Data under study:
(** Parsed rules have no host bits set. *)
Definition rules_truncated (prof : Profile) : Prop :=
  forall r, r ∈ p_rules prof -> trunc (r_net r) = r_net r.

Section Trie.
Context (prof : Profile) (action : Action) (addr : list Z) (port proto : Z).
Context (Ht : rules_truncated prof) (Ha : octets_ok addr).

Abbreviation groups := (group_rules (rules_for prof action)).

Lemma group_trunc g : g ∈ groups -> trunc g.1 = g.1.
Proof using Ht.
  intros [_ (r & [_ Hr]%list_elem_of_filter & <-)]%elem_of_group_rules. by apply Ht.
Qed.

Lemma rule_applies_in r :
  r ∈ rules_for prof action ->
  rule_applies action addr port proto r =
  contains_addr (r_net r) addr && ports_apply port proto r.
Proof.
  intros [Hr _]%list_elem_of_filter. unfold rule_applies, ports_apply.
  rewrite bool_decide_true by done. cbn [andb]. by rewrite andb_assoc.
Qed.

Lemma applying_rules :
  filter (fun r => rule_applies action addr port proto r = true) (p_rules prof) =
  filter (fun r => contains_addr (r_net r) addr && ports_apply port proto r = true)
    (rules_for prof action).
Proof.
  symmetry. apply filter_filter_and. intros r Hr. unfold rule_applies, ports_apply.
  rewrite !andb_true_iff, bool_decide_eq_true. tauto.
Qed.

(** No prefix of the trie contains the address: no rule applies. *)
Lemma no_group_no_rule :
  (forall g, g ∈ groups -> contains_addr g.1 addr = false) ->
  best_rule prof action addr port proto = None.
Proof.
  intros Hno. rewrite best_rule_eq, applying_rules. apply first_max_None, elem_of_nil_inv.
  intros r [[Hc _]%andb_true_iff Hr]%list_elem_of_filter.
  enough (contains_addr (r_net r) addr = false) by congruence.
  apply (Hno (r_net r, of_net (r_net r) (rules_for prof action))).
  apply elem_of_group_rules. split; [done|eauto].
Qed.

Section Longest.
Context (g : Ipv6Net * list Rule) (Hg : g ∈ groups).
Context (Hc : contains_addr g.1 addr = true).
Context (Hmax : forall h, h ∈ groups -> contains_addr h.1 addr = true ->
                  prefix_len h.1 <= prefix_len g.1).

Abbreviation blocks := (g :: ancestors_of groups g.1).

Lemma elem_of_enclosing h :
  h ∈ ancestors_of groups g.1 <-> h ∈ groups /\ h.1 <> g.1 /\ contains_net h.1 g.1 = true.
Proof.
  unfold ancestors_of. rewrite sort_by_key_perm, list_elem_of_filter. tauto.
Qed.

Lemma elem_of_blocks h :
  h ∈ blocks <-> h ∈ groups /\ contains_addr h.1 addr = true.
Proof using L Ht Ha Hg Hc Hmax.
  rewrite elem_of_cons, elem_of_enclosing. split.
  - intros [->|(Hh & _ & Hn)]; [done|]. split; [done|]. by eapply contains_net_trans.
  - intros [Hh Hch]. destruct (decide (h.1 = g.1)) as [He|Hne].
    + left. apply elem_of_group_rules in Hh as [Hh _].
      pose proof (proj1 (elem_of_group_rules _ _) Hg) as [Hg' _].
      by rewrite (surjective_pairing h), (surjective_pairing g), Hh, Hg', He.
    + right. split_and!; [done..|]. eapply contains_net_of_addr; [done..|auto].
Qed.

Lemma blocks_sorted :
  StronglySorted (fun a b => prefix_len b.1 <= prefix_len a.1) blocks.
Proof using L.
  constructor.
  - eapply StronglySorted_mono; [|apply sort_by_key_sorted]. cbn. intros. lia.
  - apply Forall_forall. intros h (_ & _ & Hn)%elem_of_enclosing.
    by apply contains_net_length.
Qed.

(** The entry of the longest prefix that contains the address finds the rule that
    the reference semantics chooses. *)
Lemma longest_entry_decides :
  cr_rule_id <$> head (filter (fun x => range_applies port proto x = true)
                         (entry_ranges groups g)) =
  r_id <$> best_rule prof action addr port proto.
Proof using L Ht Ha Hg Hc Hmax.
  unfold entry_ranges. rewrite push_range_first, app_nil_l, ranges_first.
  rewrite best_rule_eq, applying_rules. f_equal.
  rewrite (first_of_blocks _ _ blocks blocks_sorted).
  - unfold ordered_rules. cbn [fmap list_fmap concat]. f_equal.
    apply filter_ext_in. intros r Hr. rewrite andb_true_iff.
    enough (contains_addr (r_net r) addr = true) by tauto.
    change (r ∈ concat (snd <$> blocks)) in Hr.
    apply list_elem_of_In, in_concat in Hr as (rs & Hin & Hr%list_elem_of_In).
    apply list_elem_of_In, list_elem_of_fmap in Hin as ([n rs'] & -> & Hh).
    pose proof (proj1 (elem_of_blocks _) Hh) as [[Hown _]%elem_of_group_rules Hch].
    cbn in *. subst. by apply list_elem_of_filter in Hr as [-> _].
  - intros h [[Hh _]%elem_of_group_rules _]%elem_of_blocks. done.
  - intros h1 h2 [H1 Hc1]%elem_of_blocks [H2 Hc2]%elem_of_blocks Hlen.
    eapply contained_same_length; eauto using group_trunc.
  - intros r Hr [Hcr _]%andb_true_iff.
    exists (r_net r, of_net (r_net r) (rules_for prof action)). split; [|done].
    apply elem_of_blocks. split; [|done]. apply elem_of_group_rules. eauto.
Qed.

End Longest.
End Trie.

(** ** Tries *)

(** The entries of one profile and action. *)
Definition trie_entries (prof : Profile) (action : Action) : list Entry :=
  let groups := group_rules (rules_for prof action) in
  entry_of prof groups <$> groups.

Required work:
Find the lines in the entries above where "eapply" occurs, and copy each of them.

Written answer:
  - intros [->|(Hh & _ & Hn)]; [done|]. split; [done|]. by eapply contains_net_trans.
    + right. split_and!; [done..|]. eapply contains_net_of_addr; [done..|auto].
  - eapply StronglySorted_mono; [|apply sort_by_key_sorted]. cbn. intros. lia.
    eapply contained_same_length; eauto using group_trunc.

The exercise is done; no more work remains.